My therapist, over the course of 8 sessions, managed to convince me of several things. Those being:

> I was malnourished because I "looked too skinny" (I'm 'underweight' according to the BMI scale but perfectly healthy otherwise. 6" and 140lbs at the time - also male)
> I may have been allergic to something in my diet because it was unusual to exhibit fear 'constantly' it was, and i quote 'usually set off by something, not just all the time'
> I was drinking too much water, and googled the symptoms of overhydration in front of me, one of those being 'n* and v*ing' (this is only in severe cases, pay no attention to this)
> I needed to attend her 'mindfulness' class that she runs independently of her company with her friend at £400 a pop (I didn't) otherwise I wouldn't be able to cope with my fear (I can now)

Amongst many other unhealthy habits. I cut large food groups out of my diet to try and isolate my 'allergy' since I must be allergic to something to feel n* all the time. I started drinking a lot less water in fear of v*ing from drinking too much. She created so many negative associations in my head and it slowly tore me apart.

In our last session, I skipped off to the toilet half way through to have a panic attack related to it. When I got back (after about half an hour) she asked if i went because I was scared I was going to v*. I said no, she said ok. She then handed me a feedback form that she made me fill out in front of her, so I couldn't even leave her negative feedback.

Overall, CBT ruined my life for a short period of time. I convinced myself it made me better because I needed that at the time. I needed that hope - something to cling on to.

Since then (over two years ago), I have started going to the gym and exercising regularly (I strongly reccommend this to fight the anxiety associated with emetophobia), eating healthy, and organising my life. I'm much happier, I haven't had an episode in over a year, I've received two promotions at my job (and been commended on several occasions for my good work) and best of all, I'm happy.

I can't really explain what gave me the motivation to overcome my fear, and it's still very much there, whenever I get on a train or I'm in a space without quick and easy access to a toilet, but I am better now.

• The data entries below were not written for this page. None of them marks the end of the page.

(** X13: [experiment] returns its result bundle when the grid has at least
    one row and one column, each of the [initial_population_count ≥ 1]
    searches for an initial position meets a free draw before the stack is
    used up, and from some poll on the thread count is back at the baseline
    counted before the agents were started, the drain being followed for at
    least that many polls. *)
Theorem experiment_returns env frames fuel height width initial_population_count
    max_total_duration max_simulation_duration s polls :
  1 <= height -> 1 <= width ->
  1 <= initial_population_count ->
  searches_succeed env frames height width (Z.to_nat initial_population_count) []
    (rand_calls s) ->
  (forall k, (polls <= k)%nat ->
     active_count env k <= active_count env (count_calls s)) ->
  (polls <= fuel)%nat ->
  exists r s',
    experiment env frames fuel height width initial_population_count
      max_total_duration max_simulation_duration s = (Return r, s').
Proof.
  intros Hh Hw Hn Hsearch Hlate Hfuel. unfold experiment.
  unfold bind at 1. unfold py_assert at 1.
  pose proof (searches_succeed_le_grid env frames height width
                initial_population_count (rand_calls s) Hh Hw ltac:(lia) Hsearch)
    as Hle.
  assert ((initial_population_count <=? height * width) = true) as -> by lia.
  cbn [ret].
  destruct (experiment_setup_total env frames height width initial_population_count s
              Hh Hw ltac:(lia) Hsearch) as (universe0 & timings0 & s1 & Hsetup & Hc1).
  rewrite (bind_Return _ _ _ _ _ Hsetup).
  destruct (experiment_run env (active_count env (count_calls s)) max_total_duration
              max_simulation_duration s1) as [o s2] eqn:Hrun.
  destruct (experiment_run_footprint _ _ _ _ _ _ _ Hrun)
    as ([run ->] & _ & _ & _ & Hc2).
  unfold bind at 1. rewrite Hrun.
  assert (exists s3,
            experiment_stop env fuel universe0 (active_count env (count_calls s)) s2
              = (Return (freeze_set universe0), s3)) as [s3 Hstop].
  { unfold experiment_stop. unfold bind at 1. unfold threading_active_count at 1.
    destruct (stop_loop_terminates env (active_count env (count_calls s)) fuel
                (active_count env (count_calls s2) - active_count env (count_calls s))
                (with_count_calls (S (count_calls s2)) s2)) as [s3 Hloop].
    - intros k Hk. apply Hlate. cbn [count_calls with_count_calls] in Hk. lia.
    - intros ->. specialize (Hlate (count_calls s2) ltac:(lia)). lia.
    - exists s3. by rewrite (bind_Return _ _ _ _ _ Hloop). }
  rewrite (bind_Return _ _ _ _ _ Hstop).
  unfold bind at 1. unfold get_time at 1. unfold ret. by eexists _, _.
Qed.

(** The recorded run on the grid of 3 × 4 with five agents: two ticks of the
    run phase find an agent thread running, and so do the first two polls of
    the drain; the third finds none. *)
Lemma experiment_returns_witness :
  exists r s',
    experiment env_recorded default_recursion_limit 10 3 4 5 10 2 initial_state
      = (Return r, s')
    /\ count_calls s' = 6%nat
    /\ drop 2 (slept s') = [1 # 10; 1 # 10]%Q.
Proof.
  assert (searches_succeed env_recorded default_recursion_limit 3 4 (Z.to_nat 5) []
            (rand_calls initial_state)) as Hsearch.
  { assert (exists positions s1,
              generate_positions env_recorded default_recursion_limit (Z.to_nat 5) []
                3 4 initial_state = (Return positions, s1)) as (positions & s1 & Hgen).
    { eexists _, _. vm_compute. reflexivity. }
    exact (generate_positions_Return_searches env_recorded _ _ _ _ _ _ _ _ Hgen). }
  destruct (experiment_returns env_recorded default_recursion_limit 10 3 4 5 10 2
              initial_state 5 ltac:(lia) ltac:(lia) ltac:(lia) Hsearch)
    as (r & s' & E).
  - intros k Hk. cbn [active_count env_recorded count_calls initial_state].
    do 5 (destruct k as [| k]; [lia |]). lia.
  - lia.
  - exists r, s'. split; [exact E |].
    replace s' with
      (snd (experiment env_recorded default_recursion_limit 10 3 4 5 10 2
              initial_state)) by (by rewrite E).
    split; vm_compute; reflexivity.
Defined.

(** * [Lab.vizuaanalyze]: properties *)

Import Analysis.

Lemma sum_Permutation l1 l2 : l1 ≡ₚ l2 -> py_sum l1 = py_sum l2.
Proof.
  induction 1 as [| v l1 l2 _ IH | v w l | l1 l2 l3 _ IH1 _ IH2]; unfold py_sum in *;
    cbn [foldr]; lia.
Qed.

Lemma length_merge_sort (l : list Z) : length (merge_sort Z.le l) = length l.
Proof. apply Permutation_length, merge_sort_Permutation. Qed.

Lemma median_lookup (l : list Z) :
  l <> [] -> exists m, merge_sort Z.le l !! (length (merge_sort Z.le l) / 2)%nat = Some m.
Proof.
  intros Hne. apply lookup_lt_is_Some_2. rewrite length_merge_sort.
  destruct l as [| v l]; [done |]. cbn [length].
  apply Nat.div_lt; lia.
Qed.

Lemma plot_paths_seq (agents : list Z) a n :
  plot_paths agents (seq a n) =
    if decide (n = 0 \/ a + n <= length agents)%nat
    then inr ((fun i : nat => Z.of_nat i + 1) <$> seq a n)
    else inl IndexError.
Proof.
  revert a. induction n as [| n IH]; intros a.
  - cbn [seq plot_paths fmap list_fmap]. by destruct (decide _) as [_ | []]; [| left].
  - cbn [seq plot_paths]. rewrite IH.
    destruct (agents !! a) as [v |] eqn:Ha.
    + apply lookup_lt_Some in Ha.
      destruct (decide (n = 0 \/ S a + n <= length agents)%nat) as [H1 | H1];
        destruct (decide (S n = 0 \/ a + S n <= length agents)%nat) as [H2 | H2];
        try reflexivity; exfalso; lia.
    + apply lookup_ge_None in Ha.
      destruct (decide (S n = 0 \/ a + S n <= length agents)%nat) as [H2 | H2];
        [exfalso; lia | reflexivity].
Qed.

Lemma vizuaanalyze_unfold Agent_count paths n m :
  paths <> [] ->
  merge_sort Z.le paths !! (length (merge_sort Z.le paths) / 2)%nat = Some m ->
  1 <= Z.min n Agent_count ->
  vizuaanalyze Agent_count paths n =
    if decide (Z.min n Agent_count <= Z.of_nat (length paths))
    then
      inr {| n_viz := Z.min n Agent_count;
             path_len_mean := py_sum paths ÷ Z.of_nat (length paths);
             path_len_median := m;
             n_rows := Z.sqrt_up (Z.min n Agent_count);
             n_cols := - (- Z.min n Agent_count / Z.sqrt_up (Z.min n Agent_count));
             subplots :=
               (fun i : nat => Z.of_nat i + 1)
                 <$> seq 0 (Z.to_nat (Z.min n Agent_count)) |}
    else inl IndexError.
Proof.
  intros Hne Hm Hn. unfold vizuaanalyze, int_quotient, ceil_sqrt, ceil_quotient.
  rewrite Hm, length_merge_sort, (sum_Permutation _ _ (merge_sort_Permutation Z.le paths)).
  assert ((Z.of_nat (length paths) =? 0) = false) as ->.
  { apply Z.eqb_neq. destruct paths; [done |]. cbn [length]. lia. }
  assert ((Z.min n Agent_count <? 0) = false) as -> by lia.
  assert ((Z.sqrt_up (Z.min n Agent_count) =? 0) = false) as ->.
  { apply Z.eqb_neq.
    pose proof (proj2 (Z.sqrt_up_pos (Z.min n Agent_count)) ltac:(lia)). lia. }
  cbv zeta. rewrite plot_paths_seq.
  destruct (decide (Z.to_nat (Z.min n Agent_count) = 0
                    \/ 0 + Z.to_nat (Z.min n Agent_count) <= length paths)%nat)
    as [H1 | H1];
    destruct (decide (Z.min n Agent_count <= Z.of_nat (length paths))) as [H2 | H2];
    try reflexivity; exfalso; lia.
Qed.

(** X14: what [vizuaanalyze] fails on.  Without agents it raises
    [ZeroDivisionError] (the mean path length divides by the number of
    agents); with agents, it raises [TypeError] when the number of plots
    [min(n_viz, Agent.count)] is negative, [ZeroDivisionError] when it is
    zero (the number of columns divides by the number of rows), and
    [IndexError] when it exceeds the number of agents in the registry, which
    [Agent.count] may do (the plot loop reads [agents[i]] past the end of
    the list); with at least one plot and no more plots than agents it
    raises nothing, the median index being always in range. *)
Theorem vizuaanalyze_errors Agent_count paths n :
  match vizuaanalyze Agent_count paths n with
  | inl ZeroDivisionError => paths = [] \/ Z.min n Agent_count = 0
  | inl TypeError => paths <> [] /\ Z.min n Agent_count < 0
  | inl IndexError =>
      paths <> [] /\ 1 <= Z.min n Agent_count
      /\ Z.of_nat (length paths) < Z.min n Agent_count
  | inr figures =>
      paths <> [] /\ 1 <= Z.min n Agent_count <= Z.of_nat (length paths)
  end.
Proof.
  destruct (decide (paths = [])) as [-> | Hne].
  { vm_compute. by left. }
  destruct (median_lookup paths Hne) as [m Hm].
  destruct (Z.lt_trichotomy (Z.min n Agent_count) 0) as [Hneg | [Hzero | Hpos]].
  - unfold vizuaanalyze, int_quotient, ceil_sqrt. rewrite Hm, length_merge_sort.
    assert ((Z.of_nat (length paths) =? 0) = false) as ->.
    { apply Z.eqb_neq. destruct paths; [done |]. cbn [length]. lia. }
    assert ((Z.min n Agent_count <? 0) = true) as -> by lia. done.
  - unfold vizuaanalyze, int_quotient, ceil_sqrt, ceil_quotient.
    rewrite Hm, length_merge_sort, Hzero.
    assert ((Z.of_nat (length paths) =? 0) = false) as ->.
    { apply Z.eqb_neq. destruct paths; [done |]. cbn [length]. lia. }
    cbn. by right.
  - rewrite (vizuaanalyze_unfold _ _ _ m) by (done || lia).
    destruct (decide _) as [Hfit | Hover].
    + split; [done | lia].
    + split; [done |]. split; lia.
Qed.

Lemma vizuaanalyze_inr_inv Agent_count paths n figures :
  vizuaanalyze Agent_count paths n = inr figures ->
  paths <> [] /\ 1 <= Z.min n Agent_count
  /\ exists m,
       merge_sort Z.le paths !! (length (merge_sort Z.le paths) / 2)%nat = Some m
       /\ figures =
            {| n_viz := Z.min n Agent_count;
               path_len_mean := py_sum paths ÷ Z.of_nat (length paths);
               path_len_median := m;
               n_rows := Z.sqrt_up (Z.min n Agent_count);
               n_cols := - (- Z.min n Agent_count / Z.sqrt_up (Z.min n Agent_count));
               subplots :=
                 (fun i : nat => Z.of_nat i + 1)
                   <$> seq 0 (Z.to_nat (Z.min n Agent_count)) |}.
Proof.
  intros H.
  destruct (decide (paths = [])) as [-> | Hne]; [vm_compute in H; discriminate |].
  destruct (median_lookup paths Hne) as [m Hm].
  assert ((Z.of_nat (length paths) =? 0) = false) as Hlen.
  { apply Z.eqb_neq. destruct paths; [done |]. cbn [length]. lia. }
  destruct (decide (1 <= Z.min n Agent_count)) as [Hpos | Hnpos].
  - rewrite (vizuaanalyze_unfold _ _ _ m) in H by done.
    destruct (decide _) as [_ | _]; [| discriminate].
    inversion H; subst; clear H. split; [done |]. split; [done |]. by exists m.
  - exfalso. unfold vizuaanalyze, int_quotient, ceil_sqrt, ceil_quotient in H.
    rewrite Hm, length_merge_sort, Hlen in H.
    destruct (Z.min n Agent_count <? 0) eqn:E; [discriminate |].
    assert (Z.min n Agent_count = 0) as Hz by lia. rewrite Hz in H.
    cbn in H. discriminate.
Qed.

Lemma length_filter_Forall (P : Z -> Prop) `{!forall v, Decision (P v)} (l : list Z) :
  Forall P l -> length (filter P l) = length l.
Proof.
  induction 1 as [| v l Hv _ IH]; [done |].
  rewrite filter_cons_True by done. cbn [length]. by rewrite IH.
Qed.

(** X15: the mean path length [vizuaanalyze] prints is the average rounded
    down: for path lengths that are not negative, as lengths are,
    [mean × agents ≤ total < (mean + 1) × agents]. *)
Theorem vizuaanalyze_mean Agent_count paths n figures :
  Forall (fun v => 0 <= v) paths ->
  vizuaanalyze Agent_count paths n = inr figures ->
  path_len_mean figures * Z.of_nat (length paths) <= py_sum paths
  /\ py_sum paths < (path_len_mean figures + 1) * Z.of_nat (length paths).
Proof.
  intros Hnn H.
  apply vizuaanalyze_inr_inv in H as (Hne & _ & m & _ & ->). cbn [path_len_mean].
  assert (0 <= py_sum paths) as Hsum.
  { clear Hne. induction Hnn as [| v l Hv _ IH]; unfold py_sum in *; cbn [foldr]; lia. }
  assert (0 < Z.of_nat (length paths)) as Hlen.
  { destruct paths; [done |]. cbn [length]. lia. }
  rewrite Z.quot_div_nonneg by lia.
  pose proof (Z.mul_div_le (py_sum paths) (Z.of_nat (length paths)) Hlen).
  pose proof (Z.mul_succ_div_gt (py_sum paths) (Z.of_nat (length paths)) Hlen).
  lia.
Qed.
(** Six low bits joined to a shifted value: the bits do not overlap. *)
Lemma lor_shiftl_6 (h x : Z) :
  0 <= x < 64 -> Z.lor (Z.shiftl h 6) x = h * 64 + x.
Proof.
  intros Hx. rewrite Z.shiftl_mul_pow2 by lia. change (2 ^ 6) with 64.
  assert (Hdisj : Z.land (h * 64) x = 0).
  { apply Z.bits_inj'. intros n Hn. rewrite Z.land_spec, Z.bits_0.
    destruct (Z.lt_ge_cases n 6) as [Hlo|Hhi].
    - change 64 with (2 ^ 6). rewrite Z.mul_pow2_bits_low by lia. reflexivity.
    - rewrite (small_bits_high x n Hx Hhi). apply andb_false_r. }
  rewrite <- Z.lxor_lor by exact Hdisj. symmetry. apply Z.add_nocarry_lxor. exact Hdisj.
Qed.

Lemma continuation_byte (x : Z) :
  0 <= x < 64 -> Z.lor 0x80 x = 0x80 + x /\ Z.land (0x80 + x) 0x3F = x.
Proof.
  intros Hx.
  pose proof (forall_range_sound
                (fun x => (Z.lor 0x80 x =? 0x80 + x) && (Z.land (0x80 + x) 0x3F =? x))
                0 64 eq_refl x ltac:(lia)) as H.
  simpl in H. apply andb_true_iff in H. destruct H as [H1 H2].
  apply Z.eqb_eq in H1, H2. split; assumption.
Qed.

(** A continuation byte within the decoder's bounds adds its six bits. *)
Lemma continuation_step (d : Decoder) (x : Z) :
  bytes_needed d <> 0 ->
  0 <= x < 64 ->
  lower_boundary d <= 0x80 + x <= upper_boundary d ->
  decoder_step d (Z.lor 0x80 x)
  = if bytes_seen d + 1 =? bytes_needed d
    then (decoder_start, [code_point d * 64 + x])
    else ({| code_point := code_point d * 64 + x; bytes_seen := bytes_seen d + 1;
             bytes_needed := bytes_needed d;
             lower_boundary := 0x80; upper_boundary := 0xBF |}, []).
Proof.
  intros Hn Hx Hb. destruct (continuation_byte x Hx) as [Hlor Hland].
  unfold decoder_step. rewrite Hlor, Hland.
  replace (bytes_needed d =? 0) with false by (symmetry; apply Z.eqb_neq; exact Hn).
  replace (lower_boundary d <=? 128 + x) with true by (symmetry; apply Z.leb_le; lia).
  replace (128 + x <=? upper_boundary d) with true by (symmetry; apply Z.leb_le; lia).
  cbn [andb negb]. rewrite (lor_shiftl_6 (code_point d) x Hx). reflexivity.
Qed.

Lemma is_byte_continuation (x : Z) : 0 <= x < 64 -> is_byte (Z.lor 0x80 x) = true.
Proof.
  intros Hx. destruct (continuation_byte x Hx) as [-> _]. unfold is_byte.
  apply andb_true_iff. split; apply Z.leb_le; lia.
Qed.

(** The first byte of a four-byte sequence. *)
Lemma lead_byte_4 (hi : Z) :
  0 <= hi <= 4 ->
  lead_byte (Z.lor 0xF0 hi)
  = ({| code_point := hi; bytes_seen := 0; bytes_needed := 3;
        lower_boundary := if hi =? 0 then 0x90 else 0x80;
        upper_boundary := if hi =? 4 then 0x8F else 0xBF |}, [])
  /\ is_byte (Z.lor 0xF0 hi) = true.
Proof.
  intros Hhi.
  assert (H : hi = 0 \/ hi = 1 \/ hi = 2 \/ hi = 3 \/ hi = 4) by lia.
  destruct H as [-> | [-> | [-> | [-> | ->]]]]; split; reflexivity.
Qed.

Will I ever be cured? Probably not. Is this the best state I've been in in a long time? Definitely yes.

This post is to warn people about the dangers of 'professionals' who aren't professionals. If you do not relate to or click with a therapist, request with the company who employs them to change. They will not say no if it's for your personal benefit, you will not face any repercussions for asking to do so, and you could save yourself an awful lot of time and ache.